Another cool feature is that in Yukon we can now hook triggers on to DDL as well as DML constructs (so things like CREATE TABLE and CREATE USER as well as INSERT and DELETE can fire triggers). Yet another neat thing is that we can create triggers in managed code. When we glue these three new features together we get the ability to provide quite powerful auditing functionality - imagine having the ability to create an Event Log record every time a new user was added to a database.
Now one issue with this is how do we know what happened when a DDL trigger fires - after all we won't get any entries in the INSERTED and DELETED tables. So somehow the database engine needs to deliver the trigger reason (or context) to the trigger. It does this by making the data accessible in the form of an XML document. Here's an example of what the data would look like for a CREATE USER statement:
<?xml version="1.0" encoding="utf-16"?>
<EVENT_INSTANCE>
<PostTime>2004-03-09T20:04:47.450</PostTime>
<SPID>53</SPID>
<EventType>CREATE_USER</EventType>
<Database>YukonTest</Database>
<Object>bert</Object>
<ObjectType>USER</ObjectType>
<TSQLCommand>
<SetOptions ANSI_NULLS="ON"
ANSI_NULL_DEFAULT="ON"
ANSI_PADDING="ON"
QUOTED_IDENTIFIER="ON"
ENCRYPTED="FALSE" />
<CommandText>create user bert</CommandText>
</TSQLCommand>
</EVENT_INSTANCE>
So the data we would be interested in is in this XML document. Specifically in this example I'll extract the new user name from the Object element and the database name from the Database element.
Here;s the C# code:
public static void AddUser ()
{
SqlTriggerContext ctx = SqlContext.GetTriggerContext();
if (ctx.TriggerAction == TriggerAction.CreateUser)
{
string s = new string(ctx.EventData.Value);
StringReader r = new StringReader(s);
XmlReader reader = new XmlTextReader(r);
XmlDocument doc = new XmlDocument();
doc.Load(reader);
reader.Dispose();
XmlNode node = doc.SelectSingleNode("//EVENT_INSTANCE/Database/text()");
string database = node.Value;
node = doc.SelectSingleNode("//EVENT_INSTANCE/Object/text()");
string user = node.Value;
EventLog evt = new EventLog("Application", ".", "DBAudit");
evt.WriteEntry(string.Format("User {0} created in database {1}",
user, database));
}
}
So first of all I get hold of the details about why this trigger has fired in the form of a SqlTriggerContext. I then extract the XML from the EventData property which is of SqlChars type). Using XPath I get the user name and database, then add an entry to the event log.

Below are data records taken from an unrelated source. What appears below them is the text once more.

(** ** Stats reduction *)

(** The cell the specification promises for a stats entry. *)
Definition stats_value (s : Filter) : Cell :=
  if StatsCount s =? 0 then VInt 0
  else match StatsType_ s with
       | Average =>
           if 0 <? StatsCount s
           then VFloat (PrimFloat.div (Stats s) (float64_of_int (StatsCount s)))
           else VInt 0
       | _ => VFloat (Stats s)
       end.

Definition recognised (s : Filter) : Prop := StatsType_ s <> NoStats.

Lemma stats_cell_value (s : Filter) :
  recognised s -> stats_cell s = Ok (stats_value s).
Proof.
  unfold recognised, stats_cell, stats_value.
  destruct (StatsType_ s); intros H; try congruence; simpl;
    try reflexivity.
  destruct (0 <? StatsCount s); reflexivity.
Qed.

Lemma stats_loop_fills (stats : list Filter) :
  Forall recognised stats ->
  forall (i : nat) (row : Row),
    (i + length stats <= length row)%nat ->
    stats_loop i stats row =
      Ok (take i row ++ map stats_value stats ++ drop (i + length stats) row).
Proof.
  induction 1 as [|s stats Hs _ IH]; intros i row Hlen; simpl in *.
  - rewrite Nat.add_0_r, take_drop. reflexivity.
  - rewrite (stats_cell_value s Hs). simpl.
    rewrite IH by (rewrite length_insert; lia). f_equal.
    rewrite (take_S_r _ _ (stats_value s))
      by (apply list_lookup_insert_eq; lia).
    rewrite take_insert_ge by lia. rewrite drop_insert_lt by lia.
    rewrite <- app_assoc. simpl.
    replace (S (i + length stats)) with (i + S (length stats))%nat by lia.
    reflexivity.
Qed.

Lemma stats_step_summary (res : Response) :
  RStats (Req res) <> [] ->
  Forall recognised (RStats (Req res)) ->
  stats_step res =
    Ok (set_Result res (Slice [map stats_value (RStats (Req res))] 1)).
Proof.
  intros Hne Hrec. unfold stats_step.
  destruct (RStats (Req res)) as [|s stats] eqn:E; [congruence|].
  assert ((0 <? len (s :: stats)) = true) as ->
    by (apply Z.ltb_lt; unfold len; simpl; lia).
  rewrite stats_loop_fills; [|assumption|rewrite length_replicate; lia].
  simpl. rewrite drop_replicate, Nat.sub_diag. simpl.
  rewrite app_nil_r. reflexivity.
Qed.

Section StatsReduction.

Variable NumberToFloat : Cell -> float.
Variable sort_Sort :
  (list Row -> Z -> Z -> outcome bool) -> list Row -> outcome (list Row).

(** The steps that run before the stats reduction. *)
Definition paginate (res : Response) : outcome Response :=
  res ← sort_step NumberToFloat sort_Sort res;
  res ← offset_step (total_step res);
  limit_step res.

Lemma post_paginate_stats (res : Response) :
  BuildResponsePostProcessing NumberToFloat sort_Sort res
  = paginate res ≫= stats_step.
Proof.
  unfold BuildResponsePostProcessing, paginate.
  destruct (sort_step NumberToFloat sort_Sort res) as [r1|]; simpl; [|reflexivity].
  destruct (offset_step (total_step r1)); reflexivity.
Qed.

Lemma sort_step_Req (res r : Response) :
  sort_step NumberToFloat sort_Sort res = Ok r -> Req r = Req res.
Proof.
  unfold sort_step. destruct (0 <? len (RSort (Req res))).
  - destruct (sort_Sort _ _); simpl; intros Heq; inversion Heq; reflexivity.
  - intros Heq; inversion Heq; reflexivity.
Qed.

Lemma total_step_Req (res : Response) : Req (total_step res) = Req res.
Proof. unfold total_step. destruct (ResultTotal res =? 0); reflexivity. Qed.

Lemma offset_step_Req (res r : Response) :
  offset_step res = Ok r -> Req r = Req res.
Proof.
  unfold offset_step.
  destruct (0 <? ROffset (Req res)); [destruct (ResultTotal res <? _)|];
    try destruct (reslice_from _ _); simpl;
    intros Heq; inversion Heq; reflexivity.
Qed.
(** ** Recurring refresh *)

(** Up to its loop over the camera-info entries, [refresh] leaves the hub
    identity and the cameras alone and, with a tolerated listing, does not
    raise. *)
Lemma refresh_run (api : transport) (force_cache : bool) (w : world) :
  listing_ok (api (listing_request w)) = true ->
  exists w1,
    same_hub w w1 /\
    refresh api force_cache w =
    match py_iter (camera_info_of api (network_id (obj w))) with
    | Ok configs => for_each (refresh_camera force_cache) configs w1
    | Raise e => (Raise e, w1)
    end.
Proof.
  intros Hok. unfold refresh. rewrite run_bind, get_events_run. cbv zeta iota beta.
  repeat gstep. rewrite get_camera_info_run. cbv zeta iota beta.
  simpl obj. simpl network_id. fold (camera_info_of api (network_id (obj w))).
  rewrite run_bind.
  match goal with |- context [check_new_videos api ?w0] => set (w' := w0) end.
  destruct (check_new_videos_ok api w' Hok) as [b Hb].
  pose proof (check_new_videos_same_hub api w') as Hhub.
  destruct (check_new_videos api w') as [[b'|e] w1]; simpl in Hb; [|discriminate].
  exists w1. split; [exact Hhub|].
  gstep. destruct (py_iter (camera_info_of api (network_id (obj w)))); reflexivity.
Qed.

Lemma store_alter_keys {V : Type} (f : V -> V) (k : string) (d : list (string * V)) :
  map fst (store_alter f k d) = map fst d.
Proof.
  induction d as [|[k' v] d IH]; simpl; [reflexivity|].
  destruct (String.eqb k k'); simpl; [reflexivity|]. rewrite IH. reflexivity.
Qed.

Lemma assoc_keys {V : Type} (k : string) (d d' : list (string * V)) :
  map fst d = map fst d' ->
  match assoc k d with Some _ => true | None => false end =
  match assoc k d' with Some _ => true | None => false end.
Proof.
  revert d'. induction d as [|[k1 v1] d IH]; intros [|[k2 v2] d']; simpl;
    try discriminate; [reflexivity|].
  intros [= <- Hrest]. destruct (String.eqb k k1); [reflexivity|]. apply IH. exact Hrest.
Qed.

OK, so we have the code, but now we need to expose the functionality within the database. Here's the SQL to install the trigger:
create assembly Triggers
from 'C:\trigger\triggers.dll'
with permission_set=UNSAFE
go
create trigger AddUser
on database for create_user
as external name Triggers:CAddUser::AddUser
go
So there we have - a powerful extension without having to resort to extended stored procedures. The one thing I find frustrating is that I have to add the assembly to the UNSAFE CAS bucket otherwise it cannot write to the Event Log. To me it would seem that EXTERNAL_ACCESS should be enough - hopefully this will change by the next beta.